The MAIN concern in feeding canned crickets to a T is the lack of water. Ts get a lot of fluids from live food. In some cases possibly all moisture requirements in the wild at times for those that live in dry climates. SO, you would definitely have to maintain a bowl of water for your T, otherwise I suspect it will die.


I've never used these products. Your best choice is to wait until you no longer live at home and you set the rules of your house, or own a reptile like your lep gex or a snake where feeding F/T mice has been done for eons will no ill effects.


If you search the forum you'll find this question has been asked previously, so you may find some new info there for you as well.


----------



## ArachnetArtemis (Apr 29, 2014)

I would never ever eat anything made in China, mind feed it to my pet... the crickets are from the US and they are a cricket farm that sells both dead and live food plus is the most common brand to sell gut loaded food for crickets. My mom doesn't like the idea of live food because she's afraid they will escape and make noises all night, and bugs in the house she doesn't like the idea of. I'm not going out and buying it next week.. I tend to research at least month before getting. Also canned crickets (flukers) never smelt bad ever to me.. and they only stay on the shelves for a week at most as a lot of people do buy them surprisingly.


----------



## awiec (Apr 29, 2014)

ArachnetArtemis said:


> I would never ever eat anything made in China, mind feed it to my pet... the crickets are from the US and they are a cricket farm that sells both dead and live food plus is the most common brand to sell gut loaded food for crickets. My mom doesn't like the idea of live food because she's afraid they will escape and make noises all night, and bugs in the house she doesn't like the idea of. I'm not going out and buying it next week.. I tend to research at least month before getting. Also canned crickets (flukers) never smelt bad ever to me.. and they only stay on the shelves for a week at most as a lot of people do buy them surprisingly.

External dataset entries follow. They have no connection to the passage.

(** * Growatt storage sensor table and Songpal configuration flow

    A shallow embedding of

    - [homeassistant/components/growatt_server/sensor_types/storage.py]
      (the tuple [STORAGE_SENSOR_TYPES]), and
    - [homeassistant/components/songpal/config_flow.py] with
      [homeassistant/components/songpal/const.py]
      (the endpoint parser [_urlparse], the configuration flow
      [SongpalConfigFlow] and the options flow [SongpalOptionsFlowHandler]).

    Python dictionaries are finite maps, [None]-able values are options or
    the small value type [pyval], exceptions and early [return]s are the
    outcomes of a state-and-error monad over the flow object.  Calls to
    [_LOGGER.debug] produce no value and change no state; they are left
    out. *)

From Stdlib Require Import String Ascii List Bool Arith Lia.
From stdpp Require Import base option list strings gmap fin_maps.
Import ListNotations.

Local Open Scope string_scope.

(* ===================================================================== *)
(** * Part I: the storage sensor table                                    *)
(* ===================================================================== *)

Module Growatt.

(** Members of the host framework's [SensorDeviceClass] used by the table. *)
Inductive SensorDeviceClass : Type :=
  | ENERGY | POWER | BATTERY | VOLTAGE | CURRENT.

(** The host framework's [SensorStateClass] (the statistics classes). *)
Inductive SensorStateClass : Type :=
  | MEASUREMENT | TOTAL | TOTAL_INCREASING.

#[global] Instance SensorDeviceClass_eq_dec : EqDecision SensorDeviceClass.
Proof. solve_decision. Defined.

#[global] Instance SensorStateClass_eq_dec : EqDecision SensorStateClass.
Proof. solve_decision. Defined.

(** Unit constants of [homeassistant.const] imported by the table. *)
Definition ELECTRIC_CURRENT_AMPERE : string := "A".
Definition ELECTRIC_POTENTIAL_VOLT : string := "V".
Definition ENERGY_KILO_WATT_HOUR : string := "kWh".
Definition FREQUENCY_HERTZ : string := "Hz".
Definition PERCENTAGE : string := "%".
Definition POWER_WATT : string := "W".

(** [GrowattSensorEntityDescription]: the keyword arguments the table uses;
    an argument that is left out keeps its default [None]. *)
Record GrowattSensorEntityDescription : Type := Description {
  key : string;
  name : string;
  api_key : string;
  native_unit_of_measurement : option string;
  device_class : option SensorDeviceClass;
  state_class : option SensorStateClass;
  precision : option nat
}.

Definition STORAGE_SENSOR_TYPES : list GrowattSensorEntityDescription := [
  Description "storage_storage_production_today" "Storage production today"
    "eBatDisChargeToday" (Some ENERGY_KILO_WATT_HOUR) (Some ENERGY) None None;
  Description "storage_storage_production_lifetime" "Lifetime Storage production"
    "eBatDisChargeTotal" (Some ENERGY_KILO_WATT_HOUR) (Some ENERGY) (Some TOTAL) None;
  Description "storage_grid_discharge_today" "Grid discharged today"
    "eacDisChargeToday" (Some ENERGY_KILO_WATT_HOUR) (Some ENERGY) None None;
  Description "storage_load_consumption_today" "Load consumption today"
    "eopDischrToday" (Some ENERGY_KILO_WATT_HOUR) (Some ENERGY) None None;
  Description "storage_load_consumption_lifetime" "Lifetime load consumption"
    "eopDischrTotal" (Some ENERGY_KILO_WATT_HOUR) (Some ENERGY) (Some TOTAL) None;
  Description "storage_grid_charged_today" "Grid charged today"
    "eacChargeToday" (Some ENERGY_KILO_WATT_HOUR) (Some ENERGY) None None;
  Description "storage_charge_storage_lifetime" "Lifetime storaged charged"
    "eChargeTotal" (Some ENERGY_KILO_WATT_HOUR) (Some ENERGY) (Some TOTAL) None;
  Description "storage_solar_production" "Solar power production"
    "ppv" (Some POWER_WATT) (Some POWER) None None;
  Description "storage_battery_percentage" "Battery percentage"
    "capacity" (Some PERCENTAGE) (Some BATTERY) None None;
  Description "storage_power_flow" "Storage charging/ discharging(-ve)"
    "pCharge" (Some POWER_WATT) (Some POWER) None None;
  Description "storage_load_consumption_solar_storage" "Load consumption(Solar + Storage)"
    "rateVA" (Some "VA") None None None;
  Description "storage_charge_today" "Charge today"
    "eChargeToday" (Some ENERGY_KILO_WATT_HOUR) (Some ENERGY) None None;
  Description "storage_import_from_grid" "Import from grid"
    "pAcInPut" (Some POWER_WATT) (Some POWER) None None;
  Description "storage_import_from_grid_today" "Import from grid today"
    "eToUserToday" (Some ENERGY_KILO_WATT_HOUR) (Some ENERGY) None None;
  Description "storage_import_from_grid_total" "Import from grid total"
    "eToUserTotal" (Some ENERGY_KILO_WATT_HOUR) (Some ENERGY) (Some TOTAL) None;
  Description "storage_load_consumption" "Load consumption"
    "outPutPower" (Some POWER_WATT) (Some POWER) None None;
  Description "storage_grid_voltage" "AC input voltage"
    "vGrid" (Some ELECTRIC_POTENTIAL_VOLT) (Some VOLTAGE) None (Some 2);
  Description "storage_pv_charging_voltage" "PV charging voltage"
    "vpv" (Some ELECTRIC_POTENTIAL_VOLT) (Some VOLTAGE) None (Some 2);
  Description "storage_ac_input_frequency_out" "AC input frequency"
    "freqOutPut" (Some FREQUENCY_HERTZ) None None (Some 2);
  Description "storage_output_voltage" "Output voltage"
    "outPutVolt" (Some ELECTRIC_POTENTIAL_VOLT) (Some VOLTAGE) None (Some 2);
  Description "storage_ac_output_frequency" "Ac output frequency"
    "freqGrid" (Some FREQUENCY_HERTZ) None None (Some 2);
  Description "storage_current_PV" "Solar charge current"
    "iAcCharge" (Some ELECTRIC_CURRENT_AMPERE) (Some CURRENT) None (Some 2);
  Description "storage_current_1" "Solar current to storage"
    "iChargePV1" (Some ELECTRIC_CURRENT_AMPERE) (Some CURRENT) None (Some 2);
  Description "storage_grid_amperage_input" "Grid charge current"
    "chgCurr" (Some ELECTRIC_CURRENT_AMPERE) (Some CURRENT) None (Some 2);
  Description "storage_grid_out_current" "Grid out current"
    "outPutCurrent" (Some ELECTRIC_CURRENT_AMPERE) (Some CURRENT) None (Some 2);
  Description "storage_battery_voltage" "Battery voltage"
    "vBat" (Some ELECTRIC_POTENTIAL_VOLT) (Some VOLTAGE) None (Some 2);
  Description "storage_load_percentage" "Load percentage"
    "loadPercent" (Some PERCENTAGE) (Some BATTERY) None (Some 2)
].

(** [ends_with s suf]: Python's [s.endswith(suf)]. *)
Definition ends_with (s suf : string) : bool :=
  String.eqb (String.substring (String.length s - String.length suf)
                               (String.length suf) s) suf
  && Nat.leb (String.length suf) (String.length s).

(** The descriptor's unit is the accumulating energy unit. *)
Definition is_energy (d : GrowattSensorEntityDescription) : bool :=
  bool_decide (native_unit_of_measurement d = Some ENERGY_KILO_WATT_HOUR).

(** What a descriptor represents is read off the telemetry field it maps:
    the vendor's lifetime counters are the fields named [...Total], its
    per-day counters the fields named [...Today]. *)
Definition is_lifetime (d : GrowattSensorEntityDescription) : bool :=
  ends_with (api_key d) "Total".

Definition is_daily (d : GrowattSensorEntityDescription) : bool :=
  ends_with (api_key d) "Today".

(** The same two kinds, read off the descriptor's own [key]. *)
Definition is_lifetime_key (d : GrowattSensorEntityDescription) : bool :=
  ends_with (key d) "_lifetime" || ends_with (key d) "_total".

Definition is_daily_key (d : GrowattSensorEntityDescription) : bool :=
  ends_with (key d) "_today".

(** The check of one descriptor for the rule on energy counters: a kWh
    descriptor maps a lifetime or a daily counter, a lifetime counter has
    the [TOTAL] class and a daily counter has none. *)
Definition energy_rule (d : GrowattSensorEntityDescription) : bool :=
  negb (is_energy d)
  || ((is_lifetime d || is_daily d)
      && (negb (is_lifetime d) || bool_decide (state_class d = Some TOTAL))
      && (negb (is_daily d) || bool_decide (state_class d = None))).

End Growatt.


(* ===================================================================== *)
(** * Part II: Python values, strings and the URL library                 *)
(* ===================================================================== *)

Module Py.

(** The Python values that travel through the forms of the flow. *)
Inductive pyval : Type :=
  | PNone
  | PStr (s : string)
  | PBool (b : bool).

#[global] Instance pyval_eq_dec : EqDecision pyval.
Proof. solve_decision. Defined.

(** Truth value of an object: [None], the empty string and [False] are
    false. *)
Definition truthy (v : pyval) : bool :=
  match v with
  | PNone => false
  | PStr s => negb (String.eqb s "")
  | PBool b => b
  end.

(** [str(v)]. *)
Definition str (v : pyval) : string :=
  match v with
  | PNone => "None"
  | PStr s => s
  | PBool true => "True"
  | PBool false => "False"
  end.

(** [a or b]. *)
Definition or_ (a b : pyval) : pyval := if truthy a then a else b.

(** An [Optional[str]] attribute seen as a value. *)
Definition of_option (o : option string) : pyval :=
  match o with
  | None => PNone
  | Some s => PStr s
  end.

(** [d.get(k)]: the value, or [None] when the key is absent. *)
Definition dict_get (d : gmap string pyval) (k : string) : pyval :=
  default PNone (d !! k).

(** Exceptions that the modelled code can meet. *)
Inductive exn : Type :=
  | AbortFlow (reason : string)
  | SongpalException (msg : string)
  | UnboundLocalError (var : string)
  | KeyError (k : string)
  | ValueError (msg : string).

#[global] Instance exn_eq_dec : EqDecision exn.
Proof. solve_decision. Defined.

(** [s.partition(sep)] for a one-character separator: the text before the
    first [sep], whether [sep] occurs, the text after it. *)
Fixpoint partition (sep : ascii) (s : string) : string * bool * string :=
  match s with
  | EmptyString => (s, false, EmptyString)
  | String c r =>
      if Ascii.eqb c sep then (EmptyString, true, r)
      else let '(a, f, b) := partition sep r in (String c a, f, b)
  end.

(** [s.rpartition(sep)]: the same at the last occurrence; when [sep] does
    not occur the whole text is the third component. *)
Definition rpartition (sep : ascii) (s : string) : string * bool * string :=
  let '(a, f, b) := partition sep (String.rev s) in
  if f then (String.rev b, true, String.rev a)
  else (EmptyString, false, s).

(** [sep in s]. *)
Definition contains (sep : ascii) (s : string) : bool :=
  let '(_, f, _) := partition sep s in f.

(** Splits before the first character that satisfies [p]. *)
Fixpoint break (p : ascii -> bool) (s : string) : string * string :=
  match s with
  | EmptyString => (EmptyString, EmptyString)
  | String c r =>
      if p c then (EmptyString, s)
      else let '(a, b) := break p r in (String c a, b)
  end.

Fixpoint forallb_str (p : ascii -> bool) (s : string) : bool :=
  match s with
  | EmptyString => true
  | String c r => p c && forallb_str p r
  end.

Definition is_upper (c : ascii) : bool :=
  let n := nat_of_ascii c in Nat.leb 65 n && Nat.leb n 90.
Definition is_lower (c : ascii) : bool :=
  let n := nat_of_ascii c in Nat.leb 97 n && Nat.leb n 122.
Definition is_digit (c : ascii) : bool :=
  let n := nat_of_ascii c in Nat.leb 48 n && Nat.leb n 57.

Definition lower_char (c : ascii) : ascii :=
  if is_upper c then ascii_of_nat (nat_of_ascii c + 32) else c.

(** [s.lower()] on ASCII text. *)
Fixpoint lower (s : string) : string :=
  match s with
  | EmptyString => EmptyString
  | String c r => String (lower_char c) (lower r)
  end.

(** [needle in s] for two strings. *)
Fixpoint is_substring (needle s : string) : bool :=
  String.prefix needle s
  || match s with
     | EmptyString => false
     | String _ r => is_substring needle r
     end.

End Py.

Module Urllib.
Import Py.

(** [urllib.parse.ParseResult], a named tuple of six strings. *)
Record ParseResult : Type := mkParseResult {
  scheme : string;
  netloc : string;
  path : string;
  params : string;
  query : string;
  fragment : string
}.

#[global] Instance ParseResult_eq_dec : EqDecision ParseResult.
Proof. solve_decision. Defined.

Well only adult crickets will make noise and they can't escape if held in a container that doesn't have large enough holes for them to fit out of. For my boyfriend's leopard gecko we only buy crickets when we feed her so they are all dead within a day so no cricket noises. If you get a sling then you can just have a small container for your crickets with some food and just scoop one out for your sling once a week. I don't think canned crickets would hurt the T, but live may be a better option. Seeing as you are in a situation where you can't even control what you feed your animals I suggest you wait until you move out/ are allowed to feed your animals what you want.


----------



## ArachnetArtemis (Apr 29, 2014)

But don't adult tarantulas need adult crickets... I want to get a older tarantula not full grown rather then a sling, also it would cost about 20 bucks a month just in bus far alone.... to buy each time and if my mom picks it up its a hassle for her to go there every time.. how long do live crickets live for like would they be fine for a month with gut loading them and wouldn't they grow up in a month..


----------



## LordWaffle (Apr 29, 2014)

You can feed sub adult crickets to tarantulas. If they don't have full wings, they won't chirp. I'd they do you can just put that one in first. A B smithi only gets 5.5-6 inches or so. You can feed them a few crickets at a time and if it's an adult you won't need to be taking a ton of trips to get crickets because it's not something you have to feed everyday.


----------



## BobGrill (Apr 29, 2014)

ArachnetArtemis said:


> But don't adult tarantulas need adult crickets... I want to get a older tarantula not full grown rather then a sling, also it would cost about 20 bucks a month just in bus far alone.... to buy each time and if my mom picks it up its a hassle for her to go there every time.. how long do live crickets live for like would they be fine for a month with gut loading them and wouldn't they grow up in a month..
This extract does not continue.